:: Study material ::
══════════

(** A switch in its network: the outputs are different buffers that may be sent to,
    the inputs are known by virtual network, and every message at an input can be
    routed. *)
Record switch_ok now st u ps : Prop := {
  sw_unit : unit_ok rs u;
  sw_fixed : adaptive_routing u = false;
  sw_ids l : l ∈ m_links u → 0 ≤ m_link_id l < zlen (m_out ps);
  sw_outs v id : 0 ≤ v < m_virtual_networks ps → 0 ≤ id < zlen (m_out ps) →
    ∃ a lat b k c, out_buffer ps v id = Ok (Some a, lat) ∧ buffers st !! a = Some b ∧
      consumer_of st !! a = Some k ∧ k ≠ self ps ∧ consumers st !! k = Some c ∧
      port_ok now lat (randomization g) b ∧ now + lat + 2 * period c < 2 ^ 64;
  sw_inj v v' id id' a lat lat' : out_buffer ps v id = Ok (Some a, lat) →
    out_buffer ps v' id' = Ok (Some a, lat') → v = v' ∧ id = id';
  sw_groups v a : 0 ≤ v < m_virtual_networks ps →
    a ∈ concat (default [] (m_in_prio_groups ps !! Z.to_nat v)) ↔ input st ps v a;
  sw_pending : ∃ l, Store.pending st !! self ps = Some l ∧ zlen l = m_virtual_networks ps;
  sw_self : ∃ c, consumers st !! self ps = Some c ∧ (period c | now);
  sw_ordered : m_virtual_networks ps ≤ zlen (m_ordered g);
  sw_cover a b m : consumer_of st !! a = Some (self ps) → buffers st !! a = Some b → m ∈ heap_of b →
    covered N (goes_to m) (m_links u);
}.

Lemma moved_switch now st st' u ps : moved now ps st st' → switch_ok now st u ps → switch_ok now st' u ps.
Proof.
  intros (Hw & He & Ht & _) Hs. pose proof Hw as (Eo & Hp & Hc).
  assert (∀ a b, buffers st !! a = Some b → ∃ b', buffers st' !! a = Some b' ∧ wires b' = wires b ∧ cfg b' = cfg b ∧
    ∀ lat, outputs ps a lat → port_ok now lat (randomization g) b → port_ok now lat (randomization g) b') as Hb.
  { intros a b E. specialize (He a). rewrite E in He. inv He as [? b' Hb Eb'|]. by exists b'. }
  split; try apply Hs.
  - intros v id Hv Hid. destruct (sw_outs _ _ _ _ Hs v id Hv Hid) as (a & lat & b & k & c & Eout & Eb & Ek & Hne & Ec & Hport & Hov).
    destruct (Hb a b Eb) as (b' & Eb' & _ & _ & Hport'). destruct (wiring_consumer _ _ _ _ _ Hw Ec) as (c' & Ec' & (Hper & _)).
    exists a, lat, b', k, c'. rewrite Eo, Hper. assert (outputs ps a lat) by (by exists v, id). eauto 10.
  - intros v a Hv. rewrite (sw_groups _ _ _ _ Hs v a Hv). unfold input. rewrite Eo. split.
    + intros (b & Eb & ? & ?). destruct (Hb a b Eb) as (b' & Eb' & Ew & _). exists b'. by rewrite Ew.
    + intros (b' & Eb' & ? & ?). pose proof (He a) as Hea. rewrite Eb' in Hea. inv Hea as [b ? (Ew & _) Eb|]. exists b. by rewrite <- Ew.
  - destruct (sw_pending _ _ _ _ Hs) as (l & El & Hl). specialize (Hp (self ps)). rewrite El in Hp. inv Hp as [? l' Hl' El'|]. exists l'. split; [done|lia].
  - destruct (sw_self _ _ _ _ Hs) as (c & Ec & Hd). destruct (wiring_consumer _ _ _ _ _ Hw Ec) as (c' & Ec' & (Hper & _)). exists c'. by rewrite Hper.
  - intros a b' m Ek Eb' Hm. rewrite Eo in Ek. pose proof (He a) as Hea. rewrite Eb' in Hea. inv Hea as [b ? _ Eb|].
    eapply sw_cover; [done|done|done|]. by eapply Ht.
Qed.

══════════

Using the listing above, work out how many lines include the word "consumers", and report that number alone.

:: Response for this exercise ::
2